No services are scheduled at this time. Receive a notification when services are updated.
Jimmie L. Milan
March 28, 2019
Jimmie- this is your favorite brother in law Steve lol- just wanting Yu to know that Yu were like a brother to me. We didn’t always see eye to eye but I would have done anything I could to help you lil brother. You were a proud uncle to my kids and they love you. We talked about a lot of things and take comfort especially in one of our last conversations - you actually told me that I was like a brother to Yu and knowing you felt that way means a really lot to me. And I think I’m gonna come see you a lot sooner than I ever imagined. We need to look over our family now and be the angels they need today and everyday. Love you Jimmie- PS this is so hard for me but Steve wanted me to let Jimmie know this stuff and that he loved him very much like a brother. I am so sorry that there was no service for jimmie, Steve was very upset about that and would have helped if he could have.

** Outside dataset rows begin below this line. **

(** X6: on a positive grid the block number does not decrease when the
    depth grows and the latitude moves south, the longitude being the same. *)
Theorem block_id_monotone (mode : Py.rounding) (nx ny : Z)
    (dz lat1 lat2 lon z1 z2 : Q) (b1 b2 : Z) :
  0 < nx → 0 < ny → (0 < dz)%Q →
  (z1 <= z2)%Q → (lat2 <= lat1)%Q →
  block_id mode nx ny dz lat1 lon z1 = Ok b1 →
  block_id mode nx ny dz lat2 lon z2 = Ok b2 →
  b1 ≤ b2.
Proof.
  intros Hnx Hny Hdz Hz Hlat.
  pose proof (grid_step_pos 360 nx ltac:(lra) Hnx) as Hdx.
  pose proof (grid_step_pos 180 ny ltac:(lra) Hny) as Hdy.
  unfold block_id. rewrite grid_steps_ok by lia. simpl.
  rewrite !find_block_ok by lra. intros [= <-] [= <-].
  pose proof (round_mono mode _ _ (Qdiv_le_mono z1 z2 dz Hdz Hz)).
  pose proof (round_mono mode _ _
                (Qdiv_le_mono (90 - lat1) (90 - lat2) _ Hdy ltac:(lra))).
  apply Z.add_le_mono_r, Z.add_le_mono.
  - rewrite <- !Z.mul_assoc. apply Z.mul_le_mono_nonneg_r; lia.
  - apply Z.mul_le_mono_nonneg_r; lia.
Qed.


Lemma prime_meridian_block_witness :
  block_id Py.HalfEven 1440 720 25 30 0 1000 = Ok (41817641 - 40 + 1440).
Proof.
  apply (prime_meridian_block 1440 720 25 30 (1 # 100) 1000);
    first [lia | reflexivity | vm_compute; congruence].
Defined.

Lemma west_longitude_wraps_witness :
  block_id Py.HalfEven 1440 720 25 30 (-170) 1000
  = block_id Py.HalfEven 1440 720 25 30 (-170 + 360) 1000.
Proof.
  apply (west_longitude_wraps Py.HalfEven 1440 720 25 30 (-170) 1000);
    first [reflexivity | vm_compute; congruence].
Defined.

Lemma block_id_monotone_witness :
  ∃ b1 b2,
    block_id Py.HalfEven 1440 720 25 30 10 1000 = Ok b1
    ∧ block_id Py.HalfEven 1440 720 25 20 10 2000 = Ok b2
    ∧ b1 ≤ b2.
Proof.
  eexists. eexists.
  split; [vm_compute; reflexivity|]. split; [vm_compute; reflexivity|].
  apply (block_id_monotone Py.HalfEven 1440 720 25 30 20 10 1000 2000);
    first [lia | reflexivity | vm_compute; congruence].
Defined.

(** ** DedupFilter *)

(** X7: the frame that [sort] returns is in strictly ascending order of
    the key [(source_block, station_block)], so that no key occurs twice in
    it. *)
Theorem sort_output_keys_ascending (df out : list ArrivalRow) :
  sort df = Ok out →
  StronglySorted key_lt (key <$> out) ∧ NoDup (key <$> out).
Proof.
  intros Hs. pose proof (sort_output_strict df out Hs) as H.
  split; [exact H | apply StronglySorted_strict_NoDup, H].
Qed.

(** X8: [sort] invents no row: every row of its output is a row of its
    input, and the output has at most as many rows as the input has
    different keys. *)
Theorem sort_output_from_input (df out : list ArrivalRow) :
  sort df = Ok out →
  (∀ r, r ∈ out → r ∈ df)
  ∧ (length out ≤ length (group_keys df))%nat
  ∧ (length out ≤ length df)%nat.
Proof.
  intros Hs.
  assert (∀ r, r ∈ out → r ∈ df) as Hsub
    by (intros r; apply (sort_subseteq df out r Hs)).
  split; [exact Hsub|].
  assert (length out ≤ length (group_keys df))%nat as Hlen.
  { rewrite <- (length_fmap key out). apply submseteq_length.
    apply NoDup_submseteq.
    - apply StronglySorted_strict_NoDup, (sort_output_strict df out Hs).
    - intros k Hk. apply elem_of_group_keys.
      apply list_elem_of_fmap in Hk as (r & -> & Hr).
      apply list_elem_of_fmap_2, Hsub, Hr. }
  split; [exact Hlen|].
  etransitivity; [exact Hlen|].
  rewrite <- (length_fmap key df). apply submseteq_length.
  apply NoDup_submseteq; [apply NoDup_group_keys|].
  intros k. apply elem_of_group_keys.
Qed.
(** The two prompts sent to the completion service; the fixed instruction
    text around the interpolated values is not spelled out. *)
Inductive LLMRequest : Type :=
| ExtractionPrompt (schema : dict) (html_snippet : json)
| PaginationPrompt (html_prefix : json).

(** What the program does to its surroundings, in order: log records (the
    message as written in the source, the interpolated or [extra] values
    beside it), entering a tool's [run], a completion request, a sleep in
    seconds. *)
Inductive Event : Type :=
| EvLog (level : LogLevel) (msg : string) (values : list json)
| EvRun (tool : string) (args : dict)
| EvChat (req : LLMRequest)
| EvSleep (seconds : Q).

(** The surroundings [W] (engine, clock, completion service) and the
    trace of events so far, oldest first. *)
Record state (W : Type) : Type := mkState {
  ext : W;
  trace : list Event
}.
Arguments mkState {W} _ _.
Arguments ext {W} _.
Arguments trace {W} _.

Inductive outcome (A : Type) : Type :=
| Ret (a : A)
| Raise (x : exn).
Arguments Ret {A} _.
Arguments Raise {A} _.

Definition M (W A : Type) : Type := state W -> outcome A * state W.

Definition ret {W A} (a : A) : M W A := fun s => (Ret a, s).

Definition raise {W A} (x : exn) : M W A := fun s => (Raise x, s).

Definition bind {W A B} (m : M W A) (k : A -> M W B) : M W B :=
  fun s => match m s with
           | (Ret a, s') => k a s'
           | (Raise x, s') => (Raise x, s')
           end.

(** Runs [m] and hands its outcome to the continuation: the body of a
    [try] whose [except] clauses then match on the exception. *)
Definition attempt {W A} (m : M W A) : M W (outcome A) :=
  fun s => let (o, s') := m s in (Ret o, s').

Definition emit {W} (ev : Event) : M W unit :=
  fun s => (Ret tt, mkState (ext s) (trace s ++ [ev])).

Definition log {W} (level : LogLevel) (msg : string) (values : list json)
  : M W unit := emit (EvLog level msg values).

(** A read of the surroundings (the clock). *)
Definition observe {W A} (f : W -> A) : M W A := fun s => (Ret (f (ext s)), s).

(** A call into the surroundings, which may raise and changes only [ext]. *)
Definition external {W A} (f : W -> outcome A * W) : M W A :=
  fun s => let (o, w) := f (ext s) in (o, mkState w (trace s)).

(** The final trace is the initial one followed by [new]. *)
Definition grows {W} (s s' : state W) (new : list Event) : Prop :=
  trace s' = (trace s ++ new)%list.

Declare Scope monad_scope.
Delimit Scope monad_scope with monad.
Notation "x <- m ;; k" := (bind m (fun x => k))
  (at level 100, m at next level, right associativity) : monad_scope.
Notation "m ;;; k" := (bind m (fun _ => k))
  (at level 100, right associativity) : monad_scope.
Open Scope monad_scope.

Both of them have such a huge heart! I love you both so very very much. God help me please
March 25, 2019
He is my brother and one of a kind . I will miss him like crazy . We didn’t always get along but that’s what brothers do . He’s in my prayers every night . Love you bro .
March 19, 2019
This is jimmies sister barbara, steve(bro-in-law), nick & tyler(nephews). jimmies going to be missed more than he could ever have imagined. Now that he’s gone I realize how much I will miss my lil bro. He was definitely one in a million. I know how much he loved and felt so proud of his nephews which gives me great comfort. I would do anything to have one more moment with my lil brother. I know he’s up there now giving everyone a heck of a time and looking down on us to let us know he will see us again one day. A lot of our convos were making sure he knew he was a great bro and uncle. And now a father which I know he cherished. I miss you so much little brother and it was so hard just to let your hand go the night you passed. I felt like I was letting you go forever which I could never imagine in my heart! I will never forget our times together and your great smile and easy going ways like mine. You always said we were most alike and I feel blessed to have that! I will keep those convos forever with me close to my heart! I will never say goodbye to you just that I will see you later. I love you so much little brother and will miss you even more. Love you Always your big sister, Barbara “GODS ANGELS ARE WATCHING OVER US TODAY AND EVERYDAY”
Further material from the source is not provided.